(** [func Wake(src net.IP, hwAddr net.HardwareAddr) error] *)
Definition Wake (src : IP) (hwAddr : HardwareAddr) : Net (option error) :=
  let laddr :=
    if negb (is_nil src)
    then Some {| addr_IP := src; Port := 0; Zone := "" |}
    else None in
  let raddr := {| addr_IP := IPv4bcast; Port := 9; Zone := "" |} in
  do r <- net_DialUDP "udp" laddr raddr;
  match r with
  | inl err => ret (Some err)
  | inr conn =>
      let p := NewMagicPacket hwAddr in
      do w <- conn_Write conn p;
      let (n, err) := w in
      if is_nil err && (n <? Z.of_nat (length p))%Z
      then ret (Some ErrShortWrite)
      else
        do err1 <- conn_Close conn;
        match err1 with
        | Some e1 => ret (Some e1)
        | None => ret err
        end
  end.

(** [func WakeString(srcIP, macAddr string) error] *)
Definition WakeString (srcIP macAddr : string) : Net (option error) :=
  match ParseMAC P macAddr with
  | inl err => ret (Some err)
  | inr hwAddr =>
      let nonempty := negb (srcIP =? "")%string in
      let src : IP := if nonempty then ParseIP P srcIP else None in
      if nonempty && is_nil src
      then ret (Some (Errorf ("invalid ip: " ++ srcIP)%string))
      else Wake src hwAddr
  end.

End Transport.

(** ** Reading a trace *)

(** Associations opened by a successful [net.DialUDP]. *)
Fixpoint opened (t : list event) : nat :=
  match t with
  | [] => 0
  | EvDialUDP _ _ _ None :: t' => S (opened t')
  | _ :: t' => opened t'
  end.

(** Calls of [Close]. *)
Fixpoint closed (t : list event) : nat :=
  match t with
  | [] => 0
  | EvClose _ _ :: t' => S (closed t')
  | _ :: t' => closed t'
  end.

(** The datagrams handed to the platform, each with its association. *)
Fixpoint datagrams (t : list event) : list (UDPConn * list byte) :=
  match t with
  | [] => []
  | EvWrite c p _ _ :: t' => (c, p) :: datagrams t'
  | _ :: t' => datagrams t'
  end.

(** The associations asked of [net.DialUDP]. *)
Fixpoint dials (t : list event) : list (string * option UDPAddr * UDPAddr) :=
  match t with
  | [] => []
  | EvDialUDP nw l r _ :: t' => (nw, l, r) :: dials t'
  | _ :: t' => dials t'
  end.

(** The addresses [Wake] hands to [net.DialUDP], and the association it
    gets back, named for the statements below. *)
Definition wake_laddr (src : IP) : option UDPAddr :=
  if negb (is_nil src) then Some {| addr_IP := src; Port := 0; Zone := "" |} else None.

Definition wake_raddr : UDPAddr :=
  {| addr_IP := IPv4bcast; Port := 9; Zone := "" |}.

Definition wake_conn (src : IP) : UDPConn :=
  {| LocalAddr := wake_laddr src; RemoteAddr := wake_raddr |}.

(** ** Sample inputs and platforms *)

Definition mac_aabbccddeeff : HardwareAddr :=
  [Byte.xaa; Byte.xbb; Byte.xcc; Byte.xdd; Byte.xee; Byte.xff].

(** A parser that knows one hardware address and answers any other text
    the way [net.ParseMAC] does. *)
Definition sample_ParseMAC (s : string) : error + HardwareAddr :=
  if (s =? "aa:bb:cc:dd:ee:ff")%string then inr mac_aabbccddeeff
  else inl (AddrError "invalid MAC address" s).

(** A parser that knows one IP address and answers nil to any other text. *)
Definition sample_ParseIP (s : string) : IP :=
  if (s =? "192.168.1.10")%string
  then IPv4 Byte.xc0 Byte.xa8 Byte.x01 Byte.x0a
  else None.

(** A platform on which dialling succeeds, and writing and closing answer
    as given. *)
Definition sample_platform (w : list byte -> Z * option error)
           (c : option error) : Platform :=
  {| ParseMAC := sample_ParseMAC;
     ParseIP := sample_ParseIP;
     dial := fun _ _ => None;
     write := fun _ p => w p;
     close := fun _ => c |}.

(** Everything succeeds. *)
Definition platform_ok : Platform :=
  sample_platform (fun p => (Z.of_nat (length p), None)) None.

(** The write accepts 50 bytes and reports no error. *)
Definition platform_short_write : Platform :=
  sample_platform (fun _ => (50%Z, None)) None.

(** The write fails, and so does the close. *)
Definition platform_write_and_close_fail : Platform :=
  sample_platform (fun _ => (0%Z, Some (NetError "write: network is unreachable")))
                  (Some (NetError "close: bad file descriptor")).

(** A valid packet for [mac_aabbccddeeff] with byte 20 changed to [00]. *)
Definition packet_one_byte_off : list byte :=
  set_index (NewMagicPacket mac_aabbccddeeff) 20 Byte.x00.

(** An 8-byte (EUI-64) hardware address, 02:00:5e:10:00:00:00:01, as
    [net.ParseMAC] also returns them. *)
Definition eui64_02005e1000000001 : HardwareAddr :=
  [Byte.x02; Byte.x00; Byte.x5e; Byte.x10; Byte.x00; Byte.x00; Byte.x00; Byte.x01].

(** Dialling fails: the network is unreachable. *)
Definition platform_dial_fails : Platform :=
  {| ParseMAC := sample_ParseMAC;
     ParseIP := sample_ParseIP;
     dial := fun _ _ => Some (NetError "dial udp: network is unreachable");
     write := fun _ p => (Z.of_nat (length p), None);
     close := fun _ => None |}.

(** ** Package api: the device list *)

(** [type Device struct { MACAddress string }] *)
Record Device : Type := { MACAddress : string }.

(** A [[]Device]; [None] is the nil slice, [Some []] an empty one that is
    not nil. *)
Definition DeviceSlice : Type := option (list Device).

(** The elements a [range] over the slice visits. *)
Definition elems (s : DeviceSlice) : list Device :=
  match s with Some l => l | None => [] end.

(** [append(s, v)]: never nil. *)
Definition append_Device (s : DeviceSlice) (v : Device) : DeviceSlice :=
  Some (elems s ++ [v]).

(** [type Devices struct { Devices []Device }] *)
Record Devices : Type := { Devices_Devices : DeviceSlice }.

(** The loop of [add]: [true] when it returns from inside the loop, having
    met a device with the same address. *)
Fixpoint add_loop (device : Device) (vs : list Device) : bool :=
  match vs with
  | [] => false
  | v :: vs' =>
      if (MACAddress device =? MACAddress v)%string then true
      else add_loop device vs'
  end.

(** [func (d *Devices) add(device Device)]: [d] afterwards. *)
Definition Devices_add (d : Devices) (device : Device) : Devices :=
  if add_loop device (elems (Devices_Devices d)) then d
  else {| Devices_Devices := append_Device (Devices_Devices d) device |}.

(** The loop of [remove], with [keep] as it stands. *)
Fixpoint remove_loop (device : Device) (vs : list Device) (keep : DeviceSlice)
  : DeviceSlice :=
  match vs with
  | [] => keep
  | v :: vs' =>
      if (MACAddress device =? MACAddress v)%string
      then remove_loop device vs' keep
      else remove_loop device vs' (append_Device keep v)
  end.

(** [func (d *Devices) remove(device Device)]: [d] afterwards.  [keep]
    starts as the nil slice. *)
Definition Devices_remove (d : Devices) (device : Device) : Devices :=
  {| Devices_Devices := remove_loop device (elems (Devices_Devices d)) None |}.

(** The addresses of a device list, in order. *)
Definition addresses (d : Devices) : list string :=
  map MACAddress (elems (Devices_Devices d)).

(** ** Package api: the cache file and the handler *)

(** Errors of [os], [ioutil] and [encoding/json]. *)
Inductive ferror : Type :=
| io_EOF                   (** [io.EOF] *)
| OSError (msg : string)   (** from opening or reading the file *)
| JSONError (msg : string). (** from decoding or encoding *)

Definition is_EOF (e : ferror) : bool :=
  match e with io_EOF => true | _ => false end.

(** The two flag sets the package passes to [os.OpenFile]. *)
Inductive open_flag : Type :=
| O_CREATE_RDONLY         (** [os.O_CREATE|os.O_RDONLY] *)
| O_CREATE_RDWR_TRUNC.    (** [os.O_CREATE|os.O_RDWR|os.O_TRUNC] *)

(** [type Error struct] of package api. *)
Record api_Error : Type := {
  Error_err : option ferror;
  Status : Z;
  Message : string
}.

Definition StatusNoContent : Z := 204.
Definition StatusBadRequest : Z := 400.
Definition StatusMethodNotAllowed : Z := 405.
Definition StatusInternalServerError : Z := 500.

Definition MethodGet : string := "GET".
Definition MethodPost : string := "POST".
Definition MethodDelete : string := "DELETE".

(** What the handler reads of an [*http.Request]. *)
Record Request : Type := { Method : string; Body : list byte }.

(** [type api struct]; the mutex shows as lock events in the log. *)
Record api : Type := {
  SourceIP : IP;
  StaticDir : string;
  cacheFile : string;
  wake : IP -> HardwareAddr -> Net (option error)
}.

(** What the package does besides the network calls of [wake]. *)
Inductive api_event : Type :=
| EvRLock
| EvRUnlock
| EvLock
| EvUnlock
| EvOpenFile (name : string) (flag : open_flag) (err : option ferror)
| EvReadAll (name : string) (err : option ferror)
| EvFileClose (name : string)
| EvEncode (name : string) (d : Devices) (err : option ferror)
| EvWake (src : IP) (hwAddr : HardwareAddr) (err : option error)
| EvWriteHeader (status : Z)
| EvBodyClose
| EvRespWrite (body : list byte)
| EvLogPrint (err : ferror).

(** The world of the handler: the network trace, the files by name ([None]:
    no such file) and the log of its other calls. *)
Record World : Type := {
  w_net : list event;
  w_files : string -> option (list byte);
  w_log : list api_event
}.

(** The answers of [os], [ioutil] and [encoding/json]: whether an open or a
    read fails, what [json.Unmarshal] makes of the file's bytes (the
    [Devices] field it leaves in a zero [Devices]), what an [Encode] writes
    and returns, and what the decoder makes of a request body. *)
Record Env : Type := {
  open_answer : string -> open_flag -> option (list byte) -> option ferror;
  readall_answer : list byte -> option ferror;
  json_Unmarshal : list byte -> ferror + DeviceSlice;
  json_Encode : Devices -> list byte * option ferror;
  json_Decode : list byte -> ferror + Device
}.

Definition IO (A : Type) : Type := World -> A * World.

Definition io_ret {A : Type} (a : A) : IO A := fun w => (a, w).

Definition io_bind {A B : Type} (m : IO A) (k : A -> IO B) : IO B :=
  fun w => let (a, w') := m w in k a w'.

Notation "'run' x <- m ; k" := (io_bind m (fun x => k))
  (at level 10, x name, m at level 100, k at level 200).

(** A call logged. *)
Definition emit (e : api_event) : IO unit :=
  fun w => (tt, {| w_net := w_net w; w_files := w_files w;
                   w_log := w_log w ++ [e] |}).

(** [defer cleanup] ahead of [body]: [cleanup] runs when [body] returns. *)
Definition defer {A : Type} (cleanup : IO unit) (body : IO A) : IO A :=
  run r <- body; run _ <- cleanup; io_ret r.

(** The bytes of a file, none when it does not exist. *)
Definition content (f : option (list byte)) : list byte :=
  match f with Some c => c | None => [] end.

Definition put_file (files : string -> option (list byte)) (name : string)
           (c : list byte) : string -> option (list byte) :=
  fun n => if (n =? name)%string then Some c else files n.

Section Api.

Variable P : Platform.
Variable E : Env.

**WORK ORDER**
The answer must be a single number: how many lines of the data include the string "knows".

**REPLY TO THE TASK**
2